Stored items
_ _ _ _ _

(* ===== verification/BadgerSpec.v ===== *)
(** * What badger promises to rw-bench

    [RwBench.rw_main] opens badger, commits one transaction and iterates over the
    result.  The laws of [Libraries.v] cover the transaction; this file adds the
    database itself and its iterator, and what happens to both when the program calls
    RocksDB or removes another directory.  An instance follows, over the stores of
    [MemStores.v]. *)

From S2P Require Import Prelude Rocks MemRocks Memory Files Rdbc Rdb Strconv Populate PopulateMain Libraries MemStores RocksCalls RwBench.
From stdpp Require Import relations.

(** Two directories of the same parent. *)
Definition name (a : bytes) : Prop := a ≠ [] ∧ bs "." ≠ a ∧ bs ".." ≠ a ∧ "/"%byte ∉ a.
Definition siblings (d d' : bytes) : Prop :=
  ∃ p a b, d = p ++ bs "/" ++ a ∧ d' = p ++ bs "/" ++ b ∧ name a ∧ name b ∧ a ≠ b.

Class BadgerView `{RocksDB, !Stores, !Openers, !BadgerIterator} := {
  (* the directory of an open database *)
  badger_dir : badger_DB → bytes;
  (* no badger database is open in the tree of the directory *)
  badger_unused : World → bytes → Prop;
  (* the directory holds no database, of badger or of rocks *)
  badger_vacant : World → bytes → Prop;
  (* an open iterator over these contents, and the entries from its position on, once
     it has one *)
  badger_at : World → badger_Iterator → badger_DB → gmap bytes bytes →
    option (list (bytes * bytes)) → Prop;
}.

Class BadgerLaws `{RocksView, !OS, !Stores, !StoresView, !Openers, !BadgerIterator,
    !BadgerView} : Prop := {
  (* the file system *)
  law_badger_RemoveAll w d :
    faultless w → NUL_free d → unused w d → badger_unused w d →
    badger_vacant (os_RemoveAll_w d w).2 d;
  law_badger_MkdirAll w d perm : badger_vacant w d → badger_vacant (os_MkdirAll_w d perm w).2 d;
  law_badger_keep_RemoveAll w d db m :
    siblings d (badger_dir db) → badger_holds w db m →
    badger_holds (os_RemoveAll_w d w).2 db m;
  law_badger_keep_MkdirAll w d perm db m :
    siblings d (badger_dir db) → badger_holds w db m →
    badger_holds (os_MkdirAll_w d perm w).2 db m;

  (* databases in different directories are independent; a transaction may hold the Go
     slices it was given *)
  law_badger_keep_call w w' db m :
    rocks_call (λ d, siblings d (badger_dir db)) w w' →
    badger_holds w db m → badger_holds w' db m;
  law_badger_tx_keep σ σ' txn db m us :
    aside (λ d, siblings d (badger_dir db)) σ σ' →
    badger_tx σ txn db m us → badger_tx σ' txn db m us;

  law_badger_Open σ d b :
    badger_vacant (world σ) d →
    wp (badger_Open (badger_set_SyncWrites b (badger_DefaultOptions d))) σ (λ '(r, err) σ',
      err = None ∧ lib_step σ σ' ∧
      ∃ db, r = Some db ∧ badger_dir db = d ∧ badger_holds (world σ') db ∅);
  law_badger_NewIterator σ txn db m :
    badger_reads (world σ) txn db m →
    wp (badger_NewIterator txn) σ (λ it σ',
      lib_step σ σ' ∧ badger_at (world σ') it db m None);
  law_badger_Rewind σ it db m o :
    badger_at (world σ) it db m o →
    wp (badger_Rewind it) σ (λ _ σ',
      lib_step σ σ' ∧ ∃ l, is_scan m l ∧ badger_at (world σ') it db m (Some l));
  law_badger_Valid σ it db m l :
    badger_at (world σ) it db m (Some l) →
    wp (badger_Valid it) σ (λ v σ',
      v = bool_decide (l ≠ []) ∧ lib_step σ σ' ∧ badger_at (world σ') it db m (Some l));
  law_badger_ItemKey σ it db m e l :
    badger_at (world σ) it db m (Some (e :: l)) →
    wp (badger_ItemKey it) σ (λ _ σ',
      lib_step σ σ' ∧ badger_at (world σ') it db m (Some (e :: l)));
  law_badger_Next σ it db m e l :
    badger_at (world σ) it db m (Some (e :: l)) →
    wp (badger_Next it) σ (λ _ σ', lib_step σ σ' ∧ badger_at (world σ') it db m (Some l));
  (* with an iterator open: an error is possible *)
  law_badger_Close σ it db m o :
    badger_at (world σ) it db m o → wp (badger_Close db) σ (λ _ σ', lib_step σ σ');
}.

(** ** In memory *)

(** The directory, and whether the database is opened for reading only: this is then
    the one at 1. *)
Definition b_open (o : bytes * bool) : M st (option (bytes * handle) * error) :=
  if o.2 then mret (Some (o.1, 1%positive), None) else
  db ← gets (λ σ, fresh (dom (w_kvs (world σ))));
  modS (on_world (m_on_kvs <[db := ∅]>));;
  mret (Some (o.1, db), None).

#[export] Instance mem_openers : Openers := {|
  badger_Options := bytes * bool;
  badger_DefaultOptions := λ d, (d, false);
  badger_set_TableLoadingMode := λ _ o, o;
  badger_set_SyncWrites := λ _ o, o;
  options_MemoryMap := 2;
  badger_Open := b_open;
  badger_Close := λ _, mret None;
  leveldb_OpenFile := λ _, mret (Some 1%positive, None);
  leveldb_Close := λ _, mret None;
  bolt_Open := λ _ _, mret (Some 1%positive, None);
  bolt_set_NoSync := λ _ _, mret tt;
  bolt_Update := λ db f, t_update db f;
  bolt_CreateBucketIfNotExists := λ t _, mret (Some t, None);
  bolt_Close := λ _, mret None;
  lmdb_NewEnv := mret (Some 1%positive, None);
  lmdb_SetMaxDBs := λ _ _, mret None;
  lmdb_SetMapSize := λ _ _, mret None;
  lmdb_Open := λ _ _ _ _, mret None;
  lmdb_Update_var := λ V env v f, t ← t_begin env; f t v;
  lmdb_CreateDBI := λ _ _, mret (tt, None);
  lmdb_CloseDBI := λ _ _, mret tt;
  lmdb_Close := λ _, mret None;
  lmdb_zeroDBI := tt;
|}.

Definition b_iterator (t : handle) : M st handle :=
  m ← gets (λ σ, default ∅ ((w_txns (world σ) !! t) ≫= λ x, w_kvs (world σ) !! x.1));
  it ← gets (λ σ, fresh (dom (w_iters (world σ))));
  modS (on_world (m_on_iters <[it := MIter None m 0]>));;
  mret it.

Definition b_move (f : miter → nat) (it : handle) : M st unit := modS (on_world (m_iter_move f it)).

Definition b_valid (it : handle) : M st bool :=
  gets (λ σ, bool_decide (default [] (m_remaining (world σ) it) ≠ [])).

Definition b_key (it : handle) : M st goslice :=
  k ← gets (λ σ, (m_entry it (world σ)).1); go_bytes k.

#[export] Instance mem_badger_iterator : BadgerIterator (H1 := mem_stores) := {|
  badger_Iterator := handle;
  badger_NewIterator := b_iterator;
  badger_Rewind := b_move (λ _, O);
  badger_Valid := b_valid;
  badger_Next := b_move (λ i, S (mi_pos i));
  badger_ItemKey := b_key;
|}.

(** An iterator before the entries [o] of the contents [m]. *)
Definition b_at (w : mworld) (it : handle) (m : gmap bytes bytes)
    (o : option (list (bytes * bytes))) : Prop :=
  ∃ i, w_iters w !! it = Some i ∧ mi_view i = m ∧
    match o with Some l => l = drop (mi_pos i) (scan m) | None => True end.

#[export] Instance mem_badger_view : BadgerView := {|
  badger_dir := fst;
  badger_unused := λ _ _, True;
  badger_vacant := λ _ _, True;
  badger_at := λ w it db m o, t_holds w db.2 m ∧ b_at w it m o;
|}.

(** No call of RocksDB touches the other stores. *)
Lemma mem_rocks_call P (w w' : mworld) :
  rocks_call P w w' → w_kvs w' = w_kvs w ∧ w_txns w' = w_txns w.
Proof.
  destruct 1; cbn in *; unfold m_open_as, m_get, m_write, m_create_checkpoint;
    repeat case_match; by simplify_eq/=.
Qed.

Lemma mem_rocks_calls P (w w' : mworld) :
  rtc (rocks_call P) w w' → w_kvs w' = w_kvs w ∧ w_txns w' = w_txns w.
Proof.
  induction 1 as [|w1 w2 w3 Hc _ [E1 E2]]; [done|]. apply mem_rocks_call in Hc as [E3 E4].
  split; congruence.
Qed.

Lemma b_at_next (w : mworld) it m l :
  b_at w it m (Some l) → b_at (m_iter_move (λ i, S (mi_pos i)) it w) it m (Some (tail l)).
Proof.
  intros (i & Hi & Hm & ->). eexists. cbn. rewrite lookup_alter_eq, Hi. split; [done|].
  split; [done|]. cbn. change (S (mi_pos i)) with (1 + mi_pos i)%nat.
  rewrite Nat.add_comm, <-drop_drop. by destruct (drop _ _).
Qed.

#[export] Instance mem_badger_laws : BadgerLaws.
Proof.
  split; cbn; try done.
  - intros w d db m _ Hm. by case_decide.
  - intros w w' db m [E _]%mem_rocks_call. unfold t_holds. by rewrite E.
  - intros σ σ' t db m us [[E1 E2]%mem_rocks_calls _]. unfold t_tx, t_holds. by rewrite E1, E2.
  - intros σ d b _. unfold wp. cbn. split; [done|]. split; [by split|]. eexists.
    split; [done|]. split; [done|]. apply lookup_insert_eq.
  - intros σ t db m [[us Ht] Hm]. unfold wp. cbn. split; [by split|]. split; [done|].
    rewrite Ht. cbn. unfold t_holds in Hm. rewrite Hm. eexists. split; [apply lookup_insert_eq|done].
  - intros σ it db m o [Hh (i & Hi & Hm & _)]. unfold wp. cbn. split; [by split|].
    exists (scan m). split; [apply scan_is_scan|]. split; [done|]. eexists. cbn.
    rewrite lookup_alter_eq, Hi. by split_and!.
  - intros σ it db m l [Hh (i & Hi & Hm & ->)]. unfold wp. cbn. unfold m_remaining. rewrite Hi. cbn.
    rewrite Hm. split; [done|]. split; [by split|]. split; [done|]. by eexists.
  - intros σ it db m e l Hat. unfold b_key. apply wp_bind, wp_gets. unfold go_bytes.
    apply wp_bind, wp_go_new. intros l' Hl'. apply wp_ret. split; [|done].
    split; [done|by apply insert_subseteq|done|done].
  - intros σ it db m e l [Hh Hat]. unfold wp. cbn. split; [by split|]. split; [done|].
    by apply (b_at_next (world σ) it m (e :: l)).
Qed.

_ _ _ _ _

# ACTION ITEM
Write out exactly the lines that fall from the line with "leveldb_Close := λ _, mret None;" to the line with "lmdb_SetMaxDBs := λ _ _, mret None;" in the records above, keeping both ends.

# TASK OUTPUT
  leveldb_Close := λ _, mret None;
  bolt_Open := λ _ _, mret (Some 1%positive, None);
  bolt_set_NoSync := λ _ _, mret tt;
  bolt_Update := λ db f, t_update db f;
  bolt_CreateBucketIfNotExists := λ t _, mret (Some t, None);
  bolt_Close := λ _, mret None;
  lmdb_NewEnv := mret (Some 1%positive, None);
  lmdb_SetMaxDBs := λ _ _, mret None;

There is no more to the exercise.